Our emotional state - our feelings - have a huge impact on the way our body functions.  We all know this in relation to rapid reactions - blushing from embarrassment, red faced from anger, trembling from fear, etc - but we are usually much less aware of the long-term effects of the way we feel most of the time.  Our inner feeling “landscape” is totally unique and individual to us, but because it has been there all the time we take it for granted - the majority of it is quite subconscious.  We tend to avoid unpleasant or painful feelings - it is a natural coping mechanism.  But the stronger the feelings and the more strongly and longer we avoid them, the deeper we push them into the subconscious and the more likely they will be expressed physically as symptoms by disturbing the function of one or more organ systems. Whatever the emotional “pain” (eg. anger, sadness/grief, anxiety/fear, aloneness, worthlessness, etc), we use all sorts of tricks to avoid them.  We may keep ourselves constantly occupied (whether physically, emotionally or mentally), or eat too much, drink too much alcohol, smoke, take drugs, work too hard, etc.  It is very difficult to break out of this loop.  Recognising and understanding what one is feeling is a very important first step but may not actually diminish or resolve the feelings, particularly initially.  Thinking and feeling are different departments - one can’t think away emotional issues with a mental approach - but one can develop better strategies for coping with them. 


Try to be actively engaged in working towards resolving your emotional, personal, occupational, relationship and life goal issues.  Try to foster a happy, positive, balanced outlook on life.  Actively prioritise those things in your life that are most important, fulfilling and nurturing to you - ensure you do them regularly/frequently.  Homeopathy is one therapy that can directly address the emotional level.  For more info, see: Psychological.



Nutritional Supplements

It is almost impossible to eat a perfect diet and nutritional deficiencies so often occur even when eating a very good diet, usually because of compromised digestion or/and absorption.
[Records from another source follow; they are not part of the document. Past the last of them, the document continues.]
(* ===== verification/Header.v ===== *)
(** * The header writer returns

    [TD_TL_writer_h] keeps the promise that the generator needs of a writer, for
    configurations that pass an executable check: none of its assertions fails, and
    the branch that [gen_constructor_parameter] calls unreachable is unreachable. *)
From Stdlib Require Import ZArith Lia List Bool Ascii String.
From stdpp Require Import base list strings gmap.
From S2P Require Import Prelude Reader Writers Generate HeaderWriter Sample Analysis Reach Complete.
Open Scope tl_scope.

(** ** Forward declarations *)

Lemma cut_colons_shorter s a b : cut_colons s = Some (a, b) -> (List.length b < List.length s)%nat.
Proof.
  revert a. induction s as [|c s IH]; intros a; [done|]. cbn. destruct s as [|d rest]; [done|].
  destruct (_ && _); [intros [= <- <-]; cbn; lia|]. destruct (cut_colons (d :: rest)) as [[a' b']|] eqn:E; [|done].
  intros [= <- <-]. specialize (IH a' eq_refl). cbn in *. lia.
Qed.

Lemma forward_declaration_loop_total n type prefix suffix :
  (List.length type < n)%nat -> exists text, forward_declaration_loop n type prefix suffix = Ret text.
Proof.
  revert type prefix suffix. induction n as [|n IH]; intros type prefix suffix Hn; [lia|]. cbn.
  destruct (cut_colons type) as [[a b]|] eqn:E; [|by eexists]. apply IH. apply cut_colons_shorter in E. lia.
Qed.

Lemma forward_declarations_total l : exists text, forward_declarations l = Ret text.
Proof.
  induction l as [|n l [b IH]]; [by eexists|]. cbn [forward_declarations].
  destruct (forward_declaration_loop_total (S (List.length n)) n [] [] (Nat.lt_succ_diag_r _)) as [a Ha].
  unfold forward_declaration at 1. rewrite Ha. cbn [rbind]. rewrite IH. by eexists.
Qed.

Lemma output_begin_total tl_name string_type bytes_type ext_include h :
  exists text, H_gen_output_begin tl_name string_type bytes_type ext_include h = Ret text.
Proof.
  unfold H_gen_output_begin. destruct (forward_declarations_total (TD_get_storers tl_name)) as [a ->]. cbn.
  destruct (forward_declarations_total (TD_get_parsers tl_name)) as [b ->]. by eexists.
Qed.

(** ** The types of fields *)

Definition simple_names : list string :=
  ["int32"; "bool"; "int53"; "int64"; "double"; "string"; "UInt128"; "UInt256"; "bytes"]%string.

(** The texts that [gen_type_name] returns. *)
Definition known_type (text : list Z) : bool :=
  one_of text simple_names || starts_with (str "array") text || starts_with (str "object_ptr") text.

Lemma one_of_elem s l x : x ∈ l -> s = str x -> one_of s l = true.
Proof. intros Hx ->. apply existsb_exists. exists x. split; [by apply list_elem_of_In|]. by apply bool_decide_eq_true. Qed.

Lemma starts_with_app p s t : starts_with p s = true -> starts_with p (s ++ t) = true.
Proof.
  unfold starts_with. rewrite !bool_decide_eq_true. intros Hp.
  assert (List.length p <= List.length s)%nat by (rewrite <- Hp at 1; rewrite length_take; lia). by rewrite take_app_le.
Qed.

Lemma simple_type_known name x : TD_simple_type_name name = Some x -> x ∈ simple_names.
Proof. unfold TD_simple_type_name. repeat (destruct (one_of name _); [intros [= <-]; apply list_elem_of_In; cbn; tauto|]). done. Qed.

Lemma known_array y : known_type (str "array<" ++ y) = true.
Proof. unfold known_type. by rewrite (starts_with_app (str "array") (str "array<")), orb_true_r. Qed.

Lemma known_object y : known_type (str "object_ptr<" ++ y) = true.
Proof. unfold known_type. by rewrite (starts_with_app (str "object_ptr") (str "object_ptr<")), orb_true_r. Qed.

Lemma type_name_known x h text : TD_gen_type_name x h = Ret text -> known_type text = true.
Proof.
  destruct x as [f i children| | | | ]; try done. cbn [TD_gen_type_name]. destruct (h_types h !! i) as [t|]; [|done].
  destruct (TD_simple_type_name (t_name t)) as [x|] eqn:Es.
  { intros [= <-]. unfold known_type. by rewrite (one_of_elem _ _ x (simple_type_known _ _ Es) eq_refl). }
  destruct (one_of _ _).
  - destruct (negb _); [done|]. destruct children as [|[] [|]]; try done. intros (y & _ & [= <-])%rbind_Ret. apply known_array.
  - destruct (_ || _); [done|]. destruct (forallb _ _); [|done]. intros (y & _ & [= <-])%rbind_Ret. apply known_object.
Qed.

Lemma field_type_known a h text : TD_gen_field_type a h = Ret text -> text = [] \/ known_type text = true.
Proof.
  unfold TD_gen_field_type, TL_writer_gen_field_type. destruct (has_flag _ _).
  { destruct (_ || _); [done|]. intros [= <-]. by right. }
  destruct (negb _); [done|]. destruct (a_type a) as [f i children| | | |f m items] eqn:Et; [|by destruct (negb _)..|].
  - destruct (h_types h !! i) as [t|]; [|done]. destruct (negb _); [done|].
    destruct (t_id t =? ID_VAR_TYPE); [intros [= <-]; by left|]. intros E. right. by eapply type_name_known.
  - by destruct (negb _); [|destruct (negb _)].
Qed.

(** The types that [gen_constructor_parameter] knows, with a space at the end. *)
Definition by_value (text : list Z) : bool := one_of text ["bool "; "int32 "; "int53 "; "int64 "; "double "]%string.

Definition by_reference (string_type bytes_type : Name) (text : list Z) : bool :=
  one_of text ["UInt128 "; "UInt256 "; "string "]%string ||
  (bool_decide (string_type = bytes_type) && one_of text ["bytes "%string]).

Definition by_move (text : list Z) : bool :=
  starts_with (str "array") text || one_of text ["bytes "%string] || starts_with (str "object_ptr") text.

Definition with_space (text : list Z) (c : Z) : list Z := if c =? chr " " then text else text ++ [chr " "].

Lemma with_space_known string_type bytes_type text c :
  known_type text = true -> last text = Some c ->
  by_value (with_space text c) || by_reference string_type bytes_type (with_space text c) || by_move (with_space text c) = true.
Proof.
  unfold known_type. rewrite !orb_true_iff. intros [[Hs|Hs]|Hs] Hl.
  - unfold one_of in Hs. cbn in Hs. rewrite !orb_true_iff, !bool_decide_eq_true in Hs.
    repeat destruct Hs as [Hs|Hs]; try done; subst text; injection Hl as <-; first [by left; left|by left; right|by right].
  - right.
    unfold by_move, with_space. by destruct (c =? _); rewrite ?(starts_with_app _ _ _ Hs), ?Hs.
  - right.
    unfold by_move, with_space. by destruct (c =? _); rewrite ?(starts_with_app _ _ _ Hs), ?Hs, !orb_true_r.
Qed.
(* ===== verification/Files.v ===== *)
(** * Writing a generated file (tdtl: tl_file_utils.cpp, tl_generate.cpp; td/generate: remove_documentation.cpp)

    [write_tl_to_file] compares what the generator prints with the file that is
    already there, without the documentation that other tools add to it, and
    leaves the file alone if they agree.  A file is its contents, [None] if it
    cannot be read; seeking and reading an open file succeeds. *)
From Stdlib Require Import ZArith Lia List Bool Ascii String.
From stdpp Require Import base list strings gmap.
From S2P Require Import Prelude Reader Writers Generate.
Open Scope tl_scope.

Definition newline : Z := 10.

(** ** tl_file_utils.cpp *)

Definition get_file_contents (file : option (list Z)) : result (list Z) :=
  match file with
  | None => Ret []
  | Some contents => if Z.of_nat (List.length contents) >=? Z.shiftl 1 25 then Fault Aborted else Ret contents
  end.

(** [fopen] with mode [wb] empties the file; [fwrite] of no bytes returns 0. *)
Definition put_file_contents (writable : bool) (file : option (list Z)) (contents : list Z) : bool * option (list Z) :=
  if negb writable then (false, file)
  else if bool_decide (contents = []) then (false, Some [])
  else (true, Some contents).

(** [str.find ('\n', line_begin)] and [str.substr]: the line with its newline, and the rest. *)
Fixpoint cut_line (s : list Z) : list Z * list Z :=
  match s with
  | [] => ([], [])
  | c :: s => if c =? newline then ([c], s) else let '(line, rest) := cut_line s in (c :: line, rest)
  end.

(** [line.substr (line.find_first_not_of (' '))] *)
Fixpoint drop_spaces (line : list Z) : list Z :=
  match line with
  | [] => []
  | c :: l => if c =? chr " " then drop_spaces l else line
  end.

(** Whether the text at [pos] starts with the characters; the one after the end of a string is 0. *)
Fixpoint starts (p text : list Z) : bool :=
  match p, text with
  | [], _ => true
  | c :: p, d :: text => (c =? d) && starts p text
  | _ :: _, [] => false
  end.

Definition is_doc_line (inside_documentation : bool) (line : list Z) : bool :=
  let text := drop_spaces line in
  starts (str "///") text || starts (str "/**") text || (inside_documentation && starts (str "*") text).

Definition stays_inside (line : list Z) : bool :=
  let text := drop_spaces line in negb (starts (str "///") text) && negb (starts (str "*/") text).

(** The loop, with one unit of fuel for each character. *)
Fixpoint remove_lines (n : nat) (inside_documentation : bool) (s result : list Z) : list Z :=
  match n, s with
  | O, _ | _, [] => result
  | S n, _ =>
      let '(line, rest) := cut_line s in
      if is_doc_line inside_documentation line then remove_lines n (stays_inside line) rest result
      else remove_lines n false rest (result ++ line)
  end.

Definition remove_documentation (s : list Z) : list Z := remove_lines (List.length s) false s [].

(** ** tl_generate.cpp *)

(** The objects behind a [const tl_config &]: the types, with their [simple_constructors], can change. *)
Record loaded := mk_loaded { l_config : tl_config; l_simple : list Z }.

Definition set_types (ts : list tl_type) (c : tl_config) : tl_config :=
  mk_config ts (id_to_type c) (name_to_type c) (functions c) (id_to_function c) (name_to_function c).

(** Whether it succeeded, the file, and the objects.  [tl_string_outputer::get_result] is [g_out]. *)
Definition write_tl_to_file (w : TL_writer) (config : loaded) (writable : bool) (file : option (list Z)) :
    result (bool * option (list Z) * loaded) :=
  do? (_, s) := write_tl w (functions (l_config config)) (mk_g (types (l_config config)) (l_simple config) []) in
  let config := mk_loaded (set_types (g_types s) (l_config config)) (g_simple s) in
  do? old_file_contents := get_file_contents file in
  let old_file_contents :=
    if is_documentation_generated w then old_file_contents else remove_documentation old_file_contents in
  if bool_decide (old_file_contents = g_out s) then Ret (true, file, config)
  else Ret (put_file_contents writable file (g_out s), config).

(** ** remove_documentation.cpp *)

(** One argument of [main]: a file that cannot be written ends the program. *)
Definition remove_documentation_main (writable : bool) (file : option (list Z)) : result (option (list Z)) :=
  do? old_contents := get_file_contents file in
  let new_contents := remove_documentation old_contents in
  if bool_decide (new_contents = old_contents) then Ret file
  else
    let '(ok, file) := put_file_contents writable file new_contents in
    if ok then Ret file else Fault Aborted.

(** ** Lines *)

Fixpoint split_lines (n : nat) (s : list Z) : list (list Z) :=
  match n, s with
  | O, _ | _, [] => []
  | S n, _ => let '(line, rest) := cut_line s in line :: split_lines n rest
  end.

(** The lines that are kept. *)
Fixpoint kept (inside : bool) (l : list (list Z)) : list (list Z) :=
  match l with
  | [] => []
  | line :: l => if is_doc_line inside line then kept (stays_inside line) l else line :: kept false l
  end.

Lemma remove_lines_kept n inside s result :
  remove_lines n inside s result = result ++ concat (kept inside (split_lines n s)).
Proof.
  revert inside s result. induction n as [|n IH]; intros inside s result; [cbn; by rewrite app_nil_r|].
  destruct s as [|c s]; [cbn; by rewrite app_nil_r|]. cbn [remove_lines split_lines]. destruct (cut_line (c :: s)) as [line rest].
  cbn [kept]. destruct (is_doc_line inside line); rewrite IH; [done|]. cbn. by rewrite app_assoc.
Qed.

(** Complete lines, and a last one that may lack its newline. *)
Definition whole_line (line : list Z) : Prop := exists body, newline ∉ body /\ line = body ++ [newline].

Inductive text_lines : list (list Z) -> Prop :=
| text_nil : text_lines []
| text_last line : line <> [] -> newline ∉ line -> text_lines [line]
| text_cons line l : whole_line line -> text_lines l -> text_lines (line :: l).

Lemma cut_line_body body rest : newline ∉ body -> cut_line (body ++ newline :: rest) = (body ++ [newline], rest).
Proof.
  induction body as [|c body IH]; cbn; intros Hb; [done|]. apply not_elem_of_cons in Hb as [Hc Hb].
  destruct (Z.eqb_spec c newline); [congruence|]. by rewrite IH.
Qed.

Lemma cut_line_last line : newline ∉ line -> cut_line line = (line, []).
Proof.
  induction line as [|c line IH]; cbn; intros Hb; [done|]. apply not_elem_of_cons in Hb as [Hc Hb].
  destruct (Z.eqb_spec c newline); [congruence|]. by rewrite IH.
Qed.

Lemma cut_line_spec s :
  s <> [] ->
  (exists body rest, newline ∉ body /\ s = body ++ newline :: rest) \/ newline ∉ s.
Proof.
  intros _. destruct (decide (newline ∈ s)) as [Hin|]; [left|by right].
  induction s as [|c s IH]; [by apply not_elem_of_nil in Hin|]. destruct (decide (c = newline)) as [->|Hne].
  - exists [], s. split; [apply not_elem_of_nil|done].
  - apply elem_of_cons in Hin as [?|Hin]; [done|]. destruct (IH Hin) as (body & rest & Hb & ->). exists (c :: body), rest.
    split; [by apply not_elem_of_cons|done].
Qed.

Lemma split_lines_text n s : (List.length s <= n)%nat -> text_lines (split_lines n s).
Proof.
  revert s. induction n as [|n IH]; intros s Hn; [constructor|]. destruct s as [|c s]; [constructor|]. cbn [split_lines].
  destruct (cut_line_spec (c :: s)) as [(body & rest & Hb & E)|Hno]; [done| |].
  - rewrite E, cut_line_body by done. apply text_cons; [by exists body|]. apply IH.
    assert (HL : List.length (c :: s) = List.length (body ++ newline :: rest)) by by rewrite E. rewrite length_app in HL. cbn in *. lia.
  - rewrite cut_line_last by done. destruct n; by apply text_last.
Qed.

Lemma text_lines_split l n : text_lines l -> (List.length (concat l) <= n)%nat -> split_lines n (concat l) = l.
Proof.
  intros Hl. revert n. induction Hl as [|line Hne Hno|line l (body & Hb & ->) Hl IH]; intros n Hn.
  - by destruct n.
  - cbn in *. rewrite app_nil_r in *. destruct line as [|c line]; [done|]. destruct n as [|n]; [cbn in Hn; lia|].
    cbn [split_lines]. rewrite cut_line_last by done. by destruct n.
  - cbn [concat] in *. rewrite <- app_assoc in *. cbn [app] in *. rewrite length_app in Hn. cbn in Hn. destruct n as [|n]; [lia|].
    assert (Hs : split_lines (S n) (body ++ newline :: concat l) =
      let '(line, rest) := cut_line (body ++ newline :: concat l) in line :: split_lines n rest) by by destruct body.
    rewrite Hs, cut_line_body by done. f_equal. apply IH. lia.
Qed.

Lemma split_lines_concat n s : (List.length s <= n)%nat -> concat (split_lines n s) = s.
Proof.
  assert (Hcut : forall s, fst (cut_line s) ++ snd (cut_line s) = s).
  { induction s0 as [|c s0 IH]; cbn; [done|]. destruct (c =? newline); [done|].
    destruct (cut_line s0) as [line rest]. cbn in *. by rewrite IH. }
  assert (Hne : forall c s, fst (cut_line (c :: s)) <> []).
  { intros c s0. cbn. destruct (c =? newline); [done|]. by destruct (cut_line s0). }
  revert s. induction n as [|n IH]; intros s Hn; [by destruct s; cbn in Hn; [|lia]|]. destruct s as [|c s]; [done|].
  cbn [split_lines]. specialize (Hcut (c :: s)). specialize (Hne c s). destruct (cut_line (c :: s)) as [line rest].
  cbn [concat fst snd] in *. rewrite IH; [done|].
  assert (HL : List.length (line ++ rest) = List.length (c :: s)) by by rewrite Hcut.
  rewrite length_app in HL. destruct line; [done|]. cbn in *. lia.
Qed.

Lemma kept_text inside l : text_lines l -> text_lines (kept inside l).
Proof.
  intros Hl. revert inside. induction Hl as [|line Hne Hno|line l Hw Hl IH]; intros inside; cbn.
  - constructor.
  - destruct (is_doc_line inside line); constructor; done.
  - destruct (is_doc_line inside line); [done|by constructor].
Qed.

(** A line that is kept inside documentation would be kept outside. *)
Lemma is_doc_line_outside inside line : is_doc_line inside line = false -> is_doc_line false line = false.
Proof. unfold is_doc_line. rewrite !orb_false_iff. naive_solver. Qed.

Lemma kept_kept inside l : kept false (kept inside l) = kept inside l.
Proof.
  revert inside. induction l as [|line l IH]; intros inside; cbn; [done|]. destruct (is_doc_line inside line) eqn:E; [done|].
  cbn. by rewrite (is_doc_line_outside _ _ E), IH.
Qed.

(** ** What documentation is *)

(** After its leading spaces the line begins with the characters [p]. *)
Definition begins (p : string) (line : list Z) : Prop :=
  exists spaces rest, Forall (fun c => c = chr " ") spaces /\ line = spaces ++ str p ++ rest.

(** The line before [i] leaves a comment open: some line above it begins with a
    slash and two stars, and every line in between begins with a star that does
    not close the comment. *)
Definition open_at (ls : list (list Z)) (i : nat) : Prop :=
  exists j line, (j < i)%nat /\ ls !! j = Some line /\ begins "/**" line /\
    forall k, (j < k < i)%nat -> exists line, ls !! k = Some line /\ begins "*" line /\ ~ begins "*/" line.

(** The line at [i] is documentation: it begins with three slashes or with a slash
    and two stars, or with a star in a comment that is open. *)
Definition documentation (ls : list (list Z)) (i : nat) : Prop :=
  exists line, ls !! i = Some line /\
    (begins "///" line \/ begins "/**" line \/ begins "*" line /\ open_at ls i).

(** The lines that are not marked. *)
Fixpoint unmarked (ls : list (list Z)) (marks : list bool) : list (list Z) :=
  match ls, marks with
  | line :: ls, mark :: marks => if mark then unmarked ls marks else line :: unmarked ls marks
  | _, _ => []
  end.

(** *** The tests of the code *)

Lemma starts_app p text : starts p text = true <-> exists rest, text = p ++ rest.
Proof.
  revert text. induction p as [|c p IH]; intros text; [split; [by exists text|done]|].
  destruct text as [|d text]; cbn; [split; [done|by intros (? & ?)]|].
  rewrite andb_true_iff, Z.eqb_eq, IH. split.
  - intros (-> & rest & ->). by exists rest.
  - intros (rest & [= -> ->]). split; [done|by exists rest].
Qed.

Lemma drop_spaces_spec line :
  exists spaces, Forall (fun c => c = chr " ") spaces /\ line = spaces ++ drop_spaces line /\
    match drop_spaces line with c :: _ => c <> chr " " | [] => True end.
Proof.
  induction line as [|c line (spaces & Hs & E & Hc)]; [by exists []|]. cbn.
  destruct (Z.eqb_spec c (chr " ")) as [->|Hne].
  - exists (chr " " :: spaces). split; [by constructor|]. split; [|done]. cbn. by rewrite <- E.
  - exists []. split; [constructor|]. by split.
Qed.

(** The characters looked for do not begin with a space, so the spaces of a line
    are all before them. *)
Lemma begins_starts p line :
  match str p with c :: _ => c <> chr " " | [] => False end ->
  starts (str p) (drop_spaces line) = true <-> begins p line.
Proof.
  intros Hp. rewrite starts_app. split.
  - intros (rest & E). destruct (drop_spaces_spec line) as (spaces & Hs & El & _).
    exists spaces, rest. split; [done|]. by rewrite <- E.
  - intros (spaces & rest & Hs & ->). exists rest. induction Hs as [|c spaces -> _ IH]; [|done].
    cbn. destruct (str p) as [|c q]; [done|]. cbn. by rewrite (proj2 (Z.eqb_neq c (chr " "))).
Qed.

Lemma begins_slash line : begins "///" line \/ begins "/**" line -> ~ begins "*" line.
Proof.
  rewrite <- !begins_starts by done. destruct (drop_spaces line) as [|c l]; [by intros [|]|]. cbn.
  rewrite !andb_true_iff, !Z.eqb_eq. by intros [[<- _]|[<- _]] [? _].
Qed.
Reference Daily Intakes (RDIs) are relevant to only healthy individuals and most have been calculated on the basis of the minimum amount of the nutrient to prevent the recognised deficiency disease.  These are not the optimum intakes for optimum health - and especially not if you are unwell.  So most of us working in functional medicine believe that most RDIs have been set far too low for the average person - and very rarely see patients with chronic health problems without very significant nutritional deficiencies.  The most common deficiencies I see in patients not taking supplements are:  Vitamin D, Iodine, Zinc and Magnesium.  Followed by Selenium, Essential Fatty Acids, and Iron.


These are the minimum nutrients I think most of us should be taking in addition to an excellent diet:


  1. Vitamin D - everyone in the UK should be taking vitamin D - it is a rare person who is not deficient or suboptimal without supplementation. I usually recommend 1000 - 3000 iu daily all year round, unless you spend a great deal of time in bright sunlight exposing lots of unprotected skin.  A ‘normal’ diet is unable to provide enough for our needs.  It is actually a hormone biosynthesised in the skin when exposed to enough sunlight.  See: Vitamin D, and my information sheet.

  2. Vitamin C - I believe we should all be taking some extra vitamin C - and I think 1000mg daily is a good starting point.  We are one of the very few mammals that doesn’t biosynthesise this for themselves.  See information sheet: Vitamin C.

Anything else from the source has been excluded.